Iran's President Hassan Rouhani. (Adrees Latif/Reuters)

THE DEADLINE for completing a nuclear agreement with Iran is now less than eight weeks away, and the omens are not good. U.S. officials had hoped that an intensive week of negotiations at the United Nations last month would open the way to a deal but, by the account of both sides, little headway was made. “The gaps are still serious,” said a U.S. official briefing reporters at the end of the talks. Iranian President Hassan Rouhani was even blunter: “The progress realized thus far has not been significant.”

The impasse certainly does not reflect a lack of initiative by the Obama administration. On the contrary, U.S. negotiators have responded to Iranian intransigence on key issues with creative but sometimes disturbing counterproposals. Most notably, Iranian Supreme Leader Ali Khamenei has declared that the regime will not dismantle any of the 19,000 centrifuges it has constructed to enrich uranium. So the United States and its allies, which once insisted that most of the machines be eliminated, reportedly have floated a proposal to leave the centrifuges in place but take away the plumbing that connects them.

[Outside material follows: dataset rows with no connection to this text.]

Lemma every_request_completes_witness :
  reachable (register 7 init) /\
  (exists s', rtc istep (register 7 init) s' /\ completed s').
Proof.
  split; [apply register_reachable|].
  exact (proj1 (every_request_completes (register 7 init) register_reachable eq_refl)).
Defined.

(** The timer fires first, the answer arrives later: the caller sees the timeout. *)
Definition timed_out : state :=
  run_task (TaskApplyException 1 OTimeout)
    (set_queue [] (zombie_timeout 1 (engine_started 1 (register 7 init)))).

Lemma timed_out_reachable : reachable timed_out.
Proof.
  unfold reachable, timed_out.
  eapply rtc_l; [by apply (step_register _ 7)|].
  eapply rtc_l; [apply (step_engine_started _ 1); cbn; set_solver|].
  eapply rtc_l; [by apply step_internal, (istep_timer _ 1)|].
  apply rtc_once, step_internal. by apply (istep_run _ _ []).
Qed.

Definition answered_late : state :=
  callback_finish 1 false RawOk (callback_pop 1 RawOk timed_out).

Lemma answered_late_steps : rtc step timed_out answered_late.
Proof.
  unfold answered_late.
  eapply rtc_l; [apply (step_callback_pop _ 1 RawOk); cbn; set_solver|].
  apply rtc_once, step_internal, istep_callback_finish. cbn. by rewrite lookup_insert_eq.
Qed.

Lemma future_settled_once_witness :
  futures answered_late !! 1 = Some (FDone OTimeout) /\ 1 <= counter answered_late.
Proof.
  apply (future_settled_once timed_out answered_late 1 OTimeout);
    [apply timed_out_reachable | apply answered_late_steps | reflexivity].
Defined.

Lemma response_freed_once_witness :
  default 0 (frees answered_late !! 1) <= 1 /\
  (1 ∈ delivered answered_late -> ~ held 1 answered_late -> frees answered_late !! 1 = Some 1).
Proof.
  apply (response_freed_once answered_late 1).
  - unfold reachable. etransitivity; [apply timed_out_reachable | apply answered_late_steps].
  - reflexivity.
Defined.

(** ** The defensive timer *)

(** [_defensive_timeout_seconds], in milliseconds; [None] is an absent option. *)
Definition engine_timeout_ms (timeout_seconds timeout_milliseconds : option Z) : Z :=
  match timeout_milliseconds with
  | Some ms => if (0 <? ms)%Z then ms else
      match timeout_seconds with Some sec => if (0 <? sec)%Z then (sec * 1000)%Z else 30000%Z | None => 30000%Z end
  | None => match timeout_seconds with Some sec => if (0 <? sec)%Z then (sec * 1000)%Z else 30000%Z | None => 30000%Z end
  end.

Definition _defensive_timeout_ms (timeout_seconds timeout_milliseconds : option Z) : Z :=
  Z.max 60000 (Z.min (engine_timeout_ms timeout_seconds timeout_milliseconds * 2 + 2000) 600000).

(** The defensive timer stays within [60 s, 600 s]; it leaves the engine its
    own timeout plus the two-second grace whenever that timeout is below 598 s,
    and it fires before the engine can time out exactly when the caller asked for
    more than 600 s. *)
Theorem defensive_timeout_bounds sec ms :
  (60000 <= _defensive_timeout_ms sec ms <= 600000)%Z /\
  ((engine_timeout_ms sec ms <= 598000)%Z -> (engine_timeout_ms sec ms + 2000 <= _defensive_timeout_ms sec ms)%Z) /\
  ((_defensive_timeout_ms sec ms < engine_timeout_ms sec ms)%Z <-> (600000 < engine_timeout_ms sec ms)%Z).
Proof.
  assert (0 < engine_timeout_ms sec ms)%Z.
  { unfold engine_timeout_ms. destruct ms as [m|], sec as [z|];
      repeat match goal with |- context [Z.ltb ?a ?b] => destruct (Z.ltb_spec a b) end; lia. }
  unfold _defensive_timeout_ms. lia.
Qed.

End AsyncBridge.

If Iran has made similar efforts to bridge the gaps between the two sides, there is no report of them. Instead, Tehran appears to be sticking to its insistence on maintaining and eventually vastly expanding its nuclear infrastructure while offering only a temporary slowdown in uranium enrichment and “increased transparency.” It is refusing to discuss its ballistic missile program and still isn’t cooperating with international inspectors’ probe into its past nuclear weapons design work.

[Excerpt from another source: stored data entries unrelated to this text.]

(* ===== verification/Encoding.v ===== *)
(** * Wire encodings of request data

    What [_prepare_request_compat] and the [requests] facade take from the
    standard library: [base64.b64encode] for basic authentication, [json.dumps]
    with [ensure_ascii=False], and [urllib.parse.urlencode] on mixed values; with
    the decoders a server applies, for the round trips. *)
From Stdlib Require Import ZArith Lia Zify ZifyNat ZifyN.
From S2P Require Import Prelude PyVal SortFacts StrFacts ClientHints Headers.
Import Headers.

(** Division and remainder by constants are linear for [lia]. *)
#[local] Ltac Zify.zify_post_hook ::= Z.to_euclidean_division_equations.

(** ** Base64 *)
Module Base64.

Definition alphabet : string :=
  "ABCDEFGHIJKLMNOPQRSTUVWXYZabcdefghijklmnopqrstuvwxyz0123456789+/".

Definition pad_char : ascii := "="%char.

(** The character of a sextet. *)
Definition digit (n : nat) : ascii := default "A"%char (String.get n alphabet).

Fixpoint index_of (c : ascii) (s : string) : option nat :=
  match s with
  | EmptyString => None
  | String d s' => if bool_decide (c = d) then Some 0 else S <$> index_of c s'
  end.

(** [base64.b64encode], three bytes at a time. *)
Fixpoint b64encode (s : string) : string :=
  match s with
  | EmptyString => EmptyString
  | String a EmptyString =>
      let a := nat_of_ascii a in
      String (digit (a / 4)) (String (digit (a mod 4 * 16)) (String pad_char (String pad_char EmptyString)))
  | String a (String b EmptyString) =>
      let a := nat_of_ascii a in let b := nat_of_ascii b in
      String (digit (a / 4)) (String (digit (a mod 4 * 16 + b / 16))
        (String (digit (b mod 16 * 4)) (String pad_char EmptyString)))
  | String a (String b (String c s')) =>
      let a := nat_of_ascii a in let b := nat_of_ascii b in let c := nat_of_ascii c in
      String (digit (a / 4)) (String (digit (a mod 4 * 16 + b / 16))
        (String (digit (b mod 16 * 4 + c / 64)) (String (digit (c mod 64)) (b64encode s'))))
  end.

(** The decoder of RFC 4648. *)
Fixpoint b64decode (s : string) : option string :=
  match s with
  | EmptyString => Some EmptyString
  | String w (String x (String y (String z s'))) =>
      w ← index_of w alphabet; x ← index_of x alphabet;
      let a := ascii_of_nat (w * 4 + x / 16) in
      if bool_decide (y = pad_char) then
        match s' with
        | EmptyString => if bool_decide (z = pad_char) then Some (String a EmptyString) else None
        | _ => None
        end
      else
        y ← index_of y alphabet;
        let b := ascii_of_nat (x mod 16 * 16 + y / 4) in
        if bool_decide (z = pad_char) then
          match s' with EmptyString => Some (String a (String b EmptyString)) | _ => None end
        else
          z ← index_of z alphabet;
          let c := ascii_of_nat (y mod 4 * 64 + z) in
          (fun r => String a (String b (String c r))) <$> b64decode s'
  | _ => None
  end.

Example b64_rfc : b64encode "foobar" = "Zm9vYmFy" /\ b64encode "fooba" = "Zm9vYmE=" /\
                  b64encode "foob" = "Zm9vYg==".
Proof. vm_compute. done. Qed.

Lemma digit_index n : n < 64 ->
  index_of (digit n) alphabet = Some n /\ digit n <> pad_char.
Proof.
  intros Hn. assert (H : Forall (fun n => index_of (digit n) alphabet = Some n /\ digit n <> pad_char) (seq 0 64))
    by vm_decide.
  rewrite Forall_forall in H. apply H. apply elem_of_seq. lia.
Qed.

Lemma ascii_bound c : nat_of_ascii c < 256.
Proof. apply nat_ascii_bounded. Qed.

Lemma string_ind3 (P : string -> Prop) :
  P EmptyString -> (forall a, P (String a EmptyString)) -> (forall a b, P (String a (String b EmptyString))) ->
  (forall a b c s, P s -> P (String a (String b (String c s)))) -> forall s, P s.
Proof.
  intros H0 H1 H2 H3 s.
  assert (H : P s /\ (forall a, P (String a s)) /\ (forall a b, P (String a (String b s)))).
  { induction s as [|c s (IH0 & IH1 & IH2)]; split_and!; auto. }
  apply H.
Qed.

Ltac sextets :=
  repeat match goal with
  | |- context [index_of (digit ?n) alphabet] =>
      let H := fresh in assert (H : n < 64) by lia; rewrite (proj1 (digit_index n H)); clear H
  | |- context [bool_decide (digit ?n = pad_char)] =>
      let H := fresh in assert (H : n < 64) by lia;
      rewrite (bool_decide_eq_false_2 (digit n = pad_char) (proj2 (digit_index n H))); clear H
  end.

(** The three bytes of a group from its four sextets. *)
Lemma low_mod n k m : k < m -> (n * m + k) mod m = k.
Proof. intros. rewrite Nat.add_comm, Nat.Div0.mod_add. by apply Nat.mod_small. Qed.

Lemma low_div n k m : k < m -> (n * m + k) / m = n.
Proof. intros. rewrite Nat.div_add_l by lia. rewrite Nat.div_small by done. lia. Qed.

Lemma group_a a b : b < 256 -> a / 4 * 4 + (a mod 4 * 16 + b / 16) / 16 = a.
Proof. intros. rewrite low_div by lia. lia. Qed.

Lemma group_b a b c : b < 256 -> c < 256 ->
  (a mod 4 * 16 + b / 16) mod 16 * 16 + (b mod 16 * 4 + c / 64) / 4 = b.
Proof. intros. rewrite low_mod, low_div by lia. lia. Qed.

Lemma group_c b c : c < 256 -> (b mod 16 * 4 + c / 64) mod 4 * 64 + c mod 64 = c.
Proof. intros. rewrite low_mod by lia. lia. Qed.

(** Decoding undoes [b64encode] on every byte string. *)
Lemma b64_round s : b64decode (b64encode s) = Some s.
Proof.
  induction s as [|a|a b|a b c s IH] using string_ind3; [done|..].
  - pose proof (ascii_bound a). pose proof (group_a (nat_of_ascii a) 0) as Ga.
    rewrite Nat.add_0_r in Ga. cbn [b64encode b64decode]. sextets. cbn [mbind option_bind].
    rewrite bool_decide_eq_true_2 by done. rewrite Ga by lia. by rewrite ascii_nat_embedding.
  - pose proof (ascii_bound a). pose proof (ascii_bound b).
    pose proof (group_a (nat_of_ascii a) (nat_of_ascii b)) as Ga.
    pose proof (group_b (nat_of_ascii a) (nat_of_ascii b) 0) as Gb. rewrite Nat.add_0_r in Gb.
    cbn [b64encode b64decode]. sextets. cbn [mbind option_bind]. sextets. cbn [mbind option_bind].
    rewrite (bool_decide_eq_true_2 (pad_char = pad_char)) by done.
    rewrite Ga, Gb by lia. by rewrite !ascii_nat_embedding.
  - pose proof (ascii_bound a). pose proof (ascii_bound b). pose proof (ascii_bound c).
    cbn [b64encode b64decode]. sextets. cbn [mbind option_bind]. sextets. cbn [mbind option_bind].
    sextets. cbn [mbind option_bind].
    rewrite group_a, group_b, group_c by lia. rewrite IH. by rewrite !ascii_nat_embedding.
Qed.
End Base64.

(** ** Forms: [application/x-www-form-urlencoded] *)
Module Form.

(** A key or value as [urlencode] writes it: [bytes] as they are, everything else
    through [str]. *)
Definition text_of (v : pyval) : res string :=
  match v with PBytes b => Ok b | _ => py_fmt v end.

Definition form_item (kv : string * pyval) : res (string * string) :=
  t ← text_of kv.2; Ok (kv.1, t).

(** [urlencode(data)] of a dict. *)
Definition urlencode_values (d : dict pyval) : res string := urlencode <$> res_mapM form_item d.

Definition hex_value (c : ascii) : option nat :=
  let n := nat_of_ascii c in
  if (48 <=? n) && (n <=? 57) then Some (n - 48)
  else if (65 <=? n) && (n <=? 70) then Some (n - 55)
  else if (97 <=? n) && (n <=? 102) then Some (n - 87)
  else None.

(** [unquote_plus]. *)
Fixpoint unquote_plus (s : string) : string :=
  match s with
  | EmptyString => EmptyString
  | String c s' =>
      if bool_decide (c = "+"%char) then String " "%char (unquote_plus s')
      else if bool_decide (c = "%"%char) then
        match s' with
        | String h (String l s'') =>
            match hex_value h, hex_value l with
            | Some h, Some l => String (ascii_of_nat (16 * h + l)) (unquote_plus s'')
            | _, _ => String c (unquote_plus s')
            end
        | _ => String c (unquote_plus s')
        end
      else String c (unquote_plus s')
  end.

(** The decoder of the receiving side. *)
Definition parse_form (s : string) : dict string :=
  if nonempty s then
    (fun f => let '(k, _, v) := partition_on "="%char f in (unquote_plus k, unquote_plus v))
      <$> split_on "&"%char s
  else [].

Lemma hex_value_digit n : n < 16 -> hex_value (hex_digit n) = Some n.
Proof.
  intros Hn. assert (H : Forall (fun n => hex_value (hex_digit n) = Some n) (seq 0 16)) by vm_decide.
  rewrite Forall_forall in H. apply H. apply elem_of_seq. lia.
Qed.

(** [unquote_plus] on the three kinds of output of [quote_plus]. *)
Lemma unquote_plus_sign s : unquote_plus (String "+" s) = String " " (unquote_plus s).
Proof. done. Qed.

Lemma unquote_plain c s : c <> "+"%char -> c <> "%"%char ->
  unquote_plus (String c s) = String c (unquote_plus s).
Proof. intros H1 H2. cbn [unquote_plus]. by rewrite !bool_decide_eq_false_2. Qed.

Lemma unquote_escape h l a b s : hex_value h = Some a -> hex_value l = Some b ->
  unquote_plus (String "%" (String h (String l s))) = String (ascii_of_nat (16 * a + b)) (unquote_plus s).
Proof. intros H1 H2. cbn [unquote_plus]. by rewrite H1, H2. Qed.

Lemma unquote_quote s : unquote_plus (quote_plus s) = s.
Proof.
  induction s as [|c s IH]; [done|]. cbn [quote_plus].
  destruct (is_unreserved c) eqn:E; [|case_bool_decide as Hc].
  - rewrite unquote_plain, IH; [done | by intros -> ..].
  - by rewrite unquote_plus_sign, IH, Hc.
  - pose proof (nat_ascii_bounded c).
    rewrite (unquote_escape _ _ (nat_of_ascii c / 16) (nat_of_ascii c mod 16)), IH
      by (apply hex_value_digit; lia).
    replace (16 * (nat_of_ascii c / 16) + nat_of_ascii c mod 16) with (nat_of_ascii c) by lia.
    by rewrite ascii_nat_embedding.
Qed.

Lemma quote_no_char c s : is_unreserved c = false -> c <> "+"%char -> c <> "%"%char ->
  no_char c (quote_plus s) = true.
Proof.
  intros Hu Hp Hc. induction s as [|a s IH]; [done|]. cbn [quote_plus].
  assert (Hd : forall n, n < 16 -> hex_digit n <> c).
  { intros n Hn <-. assert (H : Forall (fun n => is_unreserved (hex_digit n) = true) (seq 0 16)) by vm_decide.
    rewrite Forall_forall in H. rewrite H in Hu; [done|]. apply elem_of_seq. lia. }
  pose proof (nat_ascii_bounded a) as Ha.
  destruct (is_unreserved a) eqn:E; [|case_bool_decide]; cbn [no_char str_all] in *;
    unfold no_char in *; cbn [str_all]; rewrite IH, ?andb_true_r.
  - rewrite bool_decide_eq_false_2; [done|]. intros ->. congruence.
  - by rewrite bool_decide_eq_false_2.
  - rewrite !bool_decide_eq_false_2; [done | apply Hd; lia | apply Hd; lia | done].
Qed.

Lemma quote_empty s : quote_plus s = EmptyString -> s = EmptyString.
Proof.
  destruct s as [|c s]; [done|]. cbn. destruct (is_unreserved c); [done|]. by case_bool_decide.
Qed.

(** What the receiver decodes is the data that was encoded: no key or value can
    smuggle a separator. *)
Lemma parse_urlencode (d : dict string) : parse_form (urlencode d) = d.
Proof.
  destruct d as [|[k v] d]; [done|].
  set (enc := fun kv : string * string => quote_plus kv.1 +:+ ("=" +:+ quote_plus kv.2)).
  assert (Hamp : forall kv, no_char "&" (enc kv) = true).
  { intros kv. unfold enc. rewrite !no_char_app, !quote_no_char by done. done. }
  assert (Hne : nonempty (urlencode ((k, v) :: d)) = true).
  { unfold urlencode. csimpl. destruct (quote_plus k) as [|a t]; destruct ((_ <$> d)); done. }
  unfold parse_form. rewrite Hne. unfold urlencode. fold enc.
  destruct (split_join "&" EmptyString (enc <$> ((k, v) :: d))) as (w & ws & Hw & ->); [done| |done|].
  { apply Forall_fmap, Forall_forall. intros; apply Hamp. }
  assert (Hws : (fun s => EmptyString +:+ s) <$> ws = ws).
  { clear. induction ws as [|x ws IH]; [done|]. csimpl. by rewrite IH. }
  rewrite Hws, <- Hw, <- list_fmap_compose. clear.
  generalize ((k, v) :: d). clear. intros d. induction d as [|[k v] d IH]; [done|].
  csimpl. rewrite IH. f_equal. unfold compose, enc. cbn [fst snd].
  change ("=" +:+ quote_plus v) with (String "="%char (quote_plus v)).
  rewrite partition_first by (by apply quote_no_char). by rewrite !unquote_quote.
Qed.
End Form.

(** ** [json.dumps(value, ensure_ascii=False)] *)
Module Json.

Definition hex_lower (n : nat) : ascii :=
  if n <? 10 then ascii_of_nat (48 + n) else ascii_of_nat (87 + n).

(** The escapes of a string literal: quote, backslash and the control characters. *)
Definition escape (c : ascii) : string :=
  let n := nat_of_ascii c in
  let bs := "\" in
  if n =? 34 then bs +:+ dq
  else if n =? 92 then bs +:+ bs
  else if n =? 10 then bs +:+ "n"
  else if n =? 13 then bs +:+ "r"
  else if n =? 9 then bs +:+ "t"
  else if n =? 12 then bs +:+ "f"
  else if n =? 8 then bs +:+ "b"
  else if n <? 32 then
    concat_str [bs; "u00"; String (hex_lower (n / 16)) (String (hex_lower (n mod 16)) EmptyString)]
  else String c EmptyString.

(** [ensure_ascii=False] writes every other byte as it is; the default writes DEL
    as an escape (non-ASCII text, which becomes surrogate escapes, is not
    modelled). *)
Definition escape_utf8 (c : ascii) : res string := Ok (escape c).
Definition escape_ascii (c : ascii) : res string :=
  let n := nat_of_ascii c in
  if n <? 127 then Ok (escape c)
  else if n =? 127 then Ok "\u007f"
  else Err (Unmodelled "ensure_ascii on non-ASCII text").

Section dumps.
Context (esc : ascii -> res string).

Fixpoint escape_all (s : string) : res string :=
  match s with
  | EmptyString => Ok EmptyString
  | String c s' => a ← esc c; b ← escape_all s'; Ok (a +:+ b)
  end.

Definition literal (s : string) : res string := t ← escape_all s; Ok (concat_str [dq; t; dq]).

Fixpoint dumps_with (v : pyval) : res string :=
  match v with
  | PNone => Ok "null"
  | PBool true => Ok "true"
  | PBool false => Ok "false"
  | PInt z => Ok (z_str z)
  | PStr s => literal s
  | PBytes _ => Err (TypeError "Object of type bytes is not JSON serializable")
  | PList l | PTuple l =>
      parts ← res_mapM dumps_with l;
      Ok (concat_str ["["; join ", " parts; "]"])
  | PDict d =>
      parts ← res_mapM (fun kv => k ← literal kv.1; t ← dumps_with kv.2; Ok (concat_str [k; ": "; t])) d;
      Ok (concat_str ["{"; join ", " parts; "}"])
  end.
End dumps.

(** [json.dumps(v, ensure_ascii=False)] and [json.dumps(v)]. *)
Definition dumps : pyval -> res string := dumps_with escape_utf8.
Definition dumps_ascii : pyval -> res string := dumps_with escape_ascii.

Example dumps_ex :
  dumps (PDict [("a", PList [PInt 1; PBool true; PNone]); ("b", PStr "x\")]) =
  Ok (concat_str ["{"; quoted "a"; ": [1, true, null], "; quoted "b"; ": "; quoted "x\\"; "}"]).
Proof. vm_compute. done. Qed.
End Json.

The Obama administration has a history of responding to Iran’s stonewalling by peeling away its own demands. It gave up an attempt to impose a permanent ban on Iranian enrichment and seems to have dropped a requirement that an underground uranium enrichment plant be closed. Now it seems to be contemplating scenarios under which Iran would not have to dismantle centrifuges that would be the center of any bomb-making effort.

In theory, a nuclear deal including this concession could still achieve the goal publicly set by Secretary of State John F. Kerry, which is to increase the time Iran would need to produce a bomb to six months to one year. However, by leaving the nuclear infrastructure intact, it would cede Iran the option of racing to build a nuclear arsenal at a time of its choosing, while removing the sanctions that are pressing the regime. Meanwhile, a concession already made by the United States and its allies — setting a date after which all restrictions on Iran’s nuclear work would lapse — would create a time bomb for the Middle East. Neighbors such as Saudi Arabia would likely take such a date, whether it is five or 15 years away, as a deadline for creating their own capacity for building nuclear weapons.

We have supported negotiations with Iran, and the interim deal struck last year, as preferable to what had previously looked like a slide toward war. But President Obama should resist the temptation to make further concessions in order to complete a long-term deal by November. In the absence of a dramatic change in its positions, Iran should be offered, at best, an extension of the existing arrangement, with the current sanctions left in place — and threatened with tougher measures if it does not accept.